De l’Homme/Section 4/Chapitre 10
CHAPITRE X.
Le particulier, comme les nations, n’estime dans la justice que la considération et le pouvoir qu’elle lui procure.
Un homme est-il, par rapport à ses concitoyens, à-peu-près dans l’état d’indépendance d’un peuple à l’égard d’un autre ? cet homme n’aime dans la justice (29) que le pouvoir et le bonheur qu’elle lui procure.

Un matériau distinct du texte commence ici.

Definition excitation (h : heap) (self : SqueezeAndExciteBlock) (s : tensor)
  : result tensor :=
  let? t := layer_fn h (fully_connected_1 self) s in
  let? t := relu_fn t in
  let? t := layer_fn h (fully_connected_2 self) t in
  sigmoid_fn t.

Definition scale_channels (x gate : tensor) : result tensor :=
  let? n := size_fn 0 gate in
  let? g := view_fn [n; -1; 1; 1] gate in
  mul_fn x g.

Definition SqueezeAndExcite_spec (h : heap) (self : SqueezeAndExciteBlock)
    (x : tensor) : result tensor :=
  let? s := global_avg_pool x in
  let? gate := excitation h self s in
  let? y := scale_channels x gate in
  cat_fn 1 [x; y].

(** What a caller observes when the call computes [r]. *)
Definition observed (r : result tensor) : result (option tensor) :=
  let? t := r in Ok (Some t).

(** [runs m h r]: started in heap [h], the computation [m] only adds
    objects to the heap, and returns a tensor of value [r] (or raises as
    [r] does). *)
Definition runs (m : M addr) (h : heap) (r : result tensor) : Prop :=
  exists l, (m h).2 = h ++ l /\ outcome (m h) = observed r.

(** A layer whose parameters are alive in [h]. *)
Definition pure_layer (h : heap) (l : layer) : Prop :=
  match l with
  | LConv2d c => is_Some (h !! conv_weight c) /\ is_Some (h !! conv_bias c)
  | LLinear l => is_Some (h !! lin_weight l) /\ is_Some (h !! lin_bias l)
  | LReLU => True
  | _ => False
  end.

(** A convolution layer with ungrouped kernels of the given geometry. *)
Definition is_conv (h : heap) (l : layer) (co ci k s p : Z) : Prop :=
  exists c wd bd,
    l = LConv2d c /\ conv_stride c = s /\ conv_padding c = p
    /\ conv_groups c = 1
    /\ h !! conv_weight c = Some (Tensor [co; ci; k; k] wd)
    /\ h !! conv_bias c = Some (Tensor [co] bd).

Definition is_linear (h : heap) (l : layer) (i o : Z) : Prop :=
  exists c wd bd,
    l = LLinear c
    /\ h !! lin_weight c = Some (Tensor [o; i] wd)
    /\ h !! lin_bias c = Some (Tensor [o] bd).

(** The layers [InceptionBlock.__init__] leaves in the module. *)
Definition Inception_layers (h : heap) (in_channels : Z)
    (self : InceptionBlock) : Prop :=
  let out_1 := in_channels / 4 in
  is_conv h (conv1x1_1 self) (in_channels / 2) in_channels 1 1 0
  /\ is_conv h (conv1x1_2 self) out_1 in_channels 1 1 0
  /\ is_conv h (conv3x3 self) (3 * out_1) out_1 3 1 1
  /\ is_conv h (conv1x1_3 self) out_1 in_channels 1 1 0
  /\ is_conv h (conv5x5 self) ((3 * out_1) / 2) out_1 1 1 0
  /\ is_conv h (conv1x1_4 self) out_1 in_channels 1 1 0.

(** The layers [SqueezeAndExciteBlock.__init__] leaves in the module. *)
Definition SqueezeAndExcite_layers (h : heap) (in_channels downsample : Z)
    (self : SqueezeAndExciteBlock) : Prop :=
  let median_channels := in_channels / downsample in
  is_linear h (fully_connected_1 self) in_channels median_channels
  /\ is_linear h (fully_connected_2 self) median_channels in_channels.

(** The two classes whose constructor does not stop on a name. *)
Definition builds (c : ctor) : bool :=
  match c with
  | New_InceptionBlock _ | New_SqueezeAndExciteBlock _ _ => true
  | _ => false
  end.

(** The number of channels of the inception block's output. *)
Definition Inception_out_channels (in_channels : Z) : Z :=
  in_channels / 2 + 3 * (in_channels / 4) + (3 * (in_channels / 4)) / 2
  + in_channels / 4.

(** The ceiling of [a / 2], as a rational. *)
Definition ceil_half (a : Z) : Z :=
  Qround.Qceiling (QArith_base.Qmake a 2).

(** A computation that only adds objects to the heap. *)
Definition grows {A} (m : M A) : Prop :=
  forall h, h `prefix_of` (m h).2.

(** A result that, if it is an exception, is one of the library's. *)
Definition torch_res {A} (r : result A) : Prop :=
  forall e, r = Raise e -> raised_by_torch e = true.

(** A constructed module computes, on every later heap that still holds
    its parameters, a value that depends on the input's value only. *)
Definition block_spec (h : heap) (b : block) (v : tensor) : result tensor :=
  match b with
  | B_Inception self => Inception_spec h self v
  | B_SqueezeAndExcite self => SqueezeAndExcite_spec h self v
  | _ => Raise (SystemError "no such module")
  end.

(** The number of scalars held by a list of tensors. *)
Definition count_elements (l : list tensor) : Z :=
  fold_right (fun t acc => numel (size t) + acc) 0 l.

À quelle autres cause en effet, sinon à cet extrême amour pour le pouvoir, attribuer notre admiration pour les conquérants (30) ? Le conquérant, dit le corsaire Démétrius à Alexandre, est un homme qui, à la tête de cent mille autres, vole à-la-fois cent mille bourses, égorge cent mille citoyens, fait en grand le mal que le brigand fait en petit, et qui, plus injuste que ce dernier, est plus nuisible à la société : le voleur est l’effroi du particulier ; le conquérant est, comme le despote, le fléau d’une nation. Qui détermine notre respect pour les Alexandres, les Cortès, et notre mépris pour les Cartouches, les Raffiats ? La puissance des uns et l’impuissance des autres. Dans le brigand ce n’est pas proprement le crime mais la foiblesse qu’on méprise (31). Le conquérant se présente comme fort : on veut être fort ; on ne peut mépriser ce qu’on voudroit être.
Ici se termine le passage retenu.